**WHAT NEEDS TO BE DONE:** With both ends included, repeat exactly the lines of the entries below from the one containing "- apply Ht. set_solver." down to the one containing "Fixpoint costs (i", and no others.
===== RECORDS SUPPLIED
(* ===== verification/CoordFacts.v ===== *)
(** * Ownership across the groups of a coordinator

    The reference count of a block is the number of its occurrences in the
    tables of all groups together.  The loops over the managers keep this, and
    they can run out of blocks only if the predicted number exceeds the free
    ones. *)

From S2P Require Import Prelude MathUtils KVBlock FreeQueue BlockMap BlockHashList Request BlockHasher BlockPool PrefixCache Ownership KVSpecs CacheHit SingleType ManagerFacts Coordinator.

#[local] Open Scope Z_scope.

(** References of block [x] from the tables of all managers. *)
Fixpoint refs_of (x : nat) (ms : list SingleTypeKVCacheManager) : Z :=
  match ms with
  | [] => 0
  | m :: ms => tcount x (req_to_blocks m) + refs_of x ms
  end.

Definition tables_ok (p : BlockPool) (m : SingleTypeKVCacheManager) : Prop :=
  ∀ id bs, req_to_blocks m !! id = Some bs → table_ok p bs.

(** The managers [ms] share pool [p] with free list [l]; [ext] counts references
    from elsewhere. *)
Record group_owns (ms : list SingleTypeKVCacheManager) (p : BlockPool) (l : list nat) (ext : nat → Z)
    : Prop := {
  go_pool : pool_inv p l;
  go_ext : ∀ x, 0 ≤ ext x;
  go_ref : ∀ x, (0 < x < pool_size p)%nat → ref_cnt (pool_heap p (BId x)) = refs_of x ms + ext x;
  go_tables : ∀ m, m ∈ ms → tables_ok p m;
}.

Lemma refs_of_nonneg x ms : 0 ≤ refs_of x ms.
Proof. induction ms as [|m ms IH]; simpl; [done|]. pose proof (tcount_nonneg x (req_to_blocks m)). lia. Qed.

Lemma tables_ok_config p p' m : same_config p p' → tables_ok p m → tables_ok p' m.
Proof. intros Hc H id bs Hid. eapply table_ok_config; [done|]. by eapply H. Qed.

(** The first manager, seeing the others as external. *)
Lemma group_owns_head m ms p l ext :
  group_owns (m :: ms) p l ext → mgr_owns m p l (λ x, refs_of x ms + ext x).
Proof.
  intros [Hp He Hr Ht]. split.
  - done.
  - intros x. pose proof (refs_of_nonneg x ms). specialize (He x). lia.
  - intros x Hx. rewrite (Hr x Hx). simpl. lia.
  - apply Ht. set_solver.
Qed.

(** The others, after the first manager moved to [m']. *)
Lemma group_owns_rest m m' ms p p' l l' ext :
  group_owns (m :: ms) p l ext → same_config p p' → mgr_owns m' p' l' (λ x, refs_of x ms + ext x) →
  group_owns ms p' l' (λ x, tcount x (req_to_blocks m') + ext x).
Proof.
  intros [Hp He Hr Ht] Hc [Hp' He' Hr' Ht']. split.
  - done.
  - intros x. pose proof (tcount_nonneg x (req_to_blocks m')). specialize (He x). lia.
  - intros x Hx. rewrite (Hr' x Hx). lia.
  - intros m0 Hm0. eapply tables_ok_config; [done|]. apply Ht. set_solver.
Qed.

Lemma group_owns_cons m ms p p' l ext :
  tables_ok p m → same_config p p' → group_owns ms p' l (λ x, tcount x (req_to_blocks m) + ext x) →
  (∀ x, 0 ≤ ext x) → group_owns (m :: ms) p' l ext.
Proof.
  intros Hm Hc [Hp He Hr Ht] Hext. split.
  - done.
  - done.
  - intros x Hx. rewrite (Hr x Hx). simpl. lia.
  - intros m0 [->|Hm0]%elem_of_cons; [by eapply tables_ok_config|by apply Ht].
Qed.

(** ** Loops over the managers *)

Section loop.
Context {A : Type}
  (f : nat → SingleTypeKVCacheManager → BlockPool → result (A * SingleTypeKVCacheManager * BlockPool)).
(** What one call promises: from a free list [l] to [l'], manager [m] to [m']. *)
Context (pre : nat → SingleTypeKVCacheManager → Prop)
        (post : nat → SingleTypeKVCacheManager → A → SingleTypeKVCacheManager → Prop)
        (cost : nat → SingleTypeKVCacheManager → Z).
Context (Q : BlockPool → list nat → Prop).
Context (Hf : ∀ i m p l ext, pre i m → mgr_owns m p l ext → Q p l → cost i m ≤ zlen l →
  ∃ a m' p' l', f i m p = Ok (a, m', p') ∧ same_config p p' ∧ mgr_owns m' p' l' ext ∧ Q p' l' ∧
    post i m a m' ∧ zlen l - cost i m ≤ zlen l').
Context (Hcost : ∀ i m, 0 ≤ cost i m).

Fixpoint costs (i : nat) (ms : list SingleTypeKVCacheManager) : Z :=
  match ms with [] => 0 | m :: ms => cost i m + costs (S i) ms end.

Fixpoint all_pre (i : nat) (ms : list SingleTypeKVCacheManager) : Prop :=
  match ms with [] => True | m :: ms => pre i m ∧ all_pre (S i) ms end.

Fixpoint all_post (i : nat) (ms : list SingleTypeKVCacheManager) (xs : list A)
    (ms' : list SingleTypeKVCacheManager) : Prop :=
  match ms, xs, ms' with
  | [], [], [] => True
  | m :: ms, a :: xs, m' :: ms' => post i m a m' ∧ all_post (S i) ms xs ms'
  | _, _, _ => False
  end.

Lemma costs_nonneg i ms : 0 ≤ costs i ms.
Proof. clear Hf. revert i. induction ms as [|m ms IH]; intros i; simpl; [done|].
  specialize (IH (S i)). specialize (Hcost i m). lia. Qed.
==========
**TASK RESULT:**
  - apply Ht. set_solver.
Qed.

(** The others, after the first manager moved to [m']. *)
Lemma group_owns_rest m m' ms p p' l l' ext :
  group_owns (m :: ms) p l ext → same_config p p' → mgr_owns m' p' l' (λ x, refs_of x ms + ext x) →
  group_owns ms p' l' (λ x, tcount x (req_to_blocks m') + ext x).
Proof.
  intros [Hp He Hr Ht] Hc [Hp' He' Hr' Ht']. split.
  - done.
  - intros x. pose proof (tcount_nonneg x (req_to_blocks m')). specialize (He x). lia.
  - intros x Hx. rewrite (Hr' x Hx). lia.
  - intros m0 Hm0. eapply tables_ok_config; [done|]. apply Ht. set_solver.
Qed.

Lemma group_owns_cons m ms p p' l ext :
  tables_ok p m → same_config p p' → group_owns ms p' l (λ x, tcount x (req_to_blocks m) + ext x) →
  (∀ x, 0 ≤ ext x) → group_owns (m :: ms) p' l ext.
Proof.
  intros Hm Hc [Hp He Hr Ht] Hext. split.
  - done.
  - done.
  - intros x Hx. rewrite (Hr x Hx). simpl. lia.
  - intros m0 [->|Hm0]%elem_of_cons; [by eapply tables_ok_config|by apply Ht].
Qed.

(** ** Loops over the managers *)

Section loop.
Context {A : Type}
  (f : nat → SingleTypeKVCacheManager → BlockPool → result (A * SingleTypeKVCacheManager * BlockPool)).
(** What one call promises: from a free list [l] to [l'], manager [m] to [m']. *)
Context (pre : nat → SingleTypeKVCacheManager → Prop)
        (post : nat → SingleTypeKVCacheManager → A → SingleTypeKVCacheManager → Prop)
        (cost : nat → SingleTypeKVCacheManager → Z).
Context (Q : BlockPool → list nat → Prop).
Context (Hf : ∀ i m p l ext, pre i m → mgr_owns m p l ext → Q p l → cost i m ≤ zlen l →
  ∃ a m' p' l', f i m p = Ok (a, m', p') ∧ same_config p p' ∧ mgr_owns m' p' l' ext ∧ Q p' l' ∧
    post i m a m' ∧ zlen l - cost i m ≤ zlen l').
Context (Hcost : ∀ i m, 0 ≤ cost i m).

Fixpoint costs (i : nat) (ms : list SingleTypeKVCacheManager) : Z :=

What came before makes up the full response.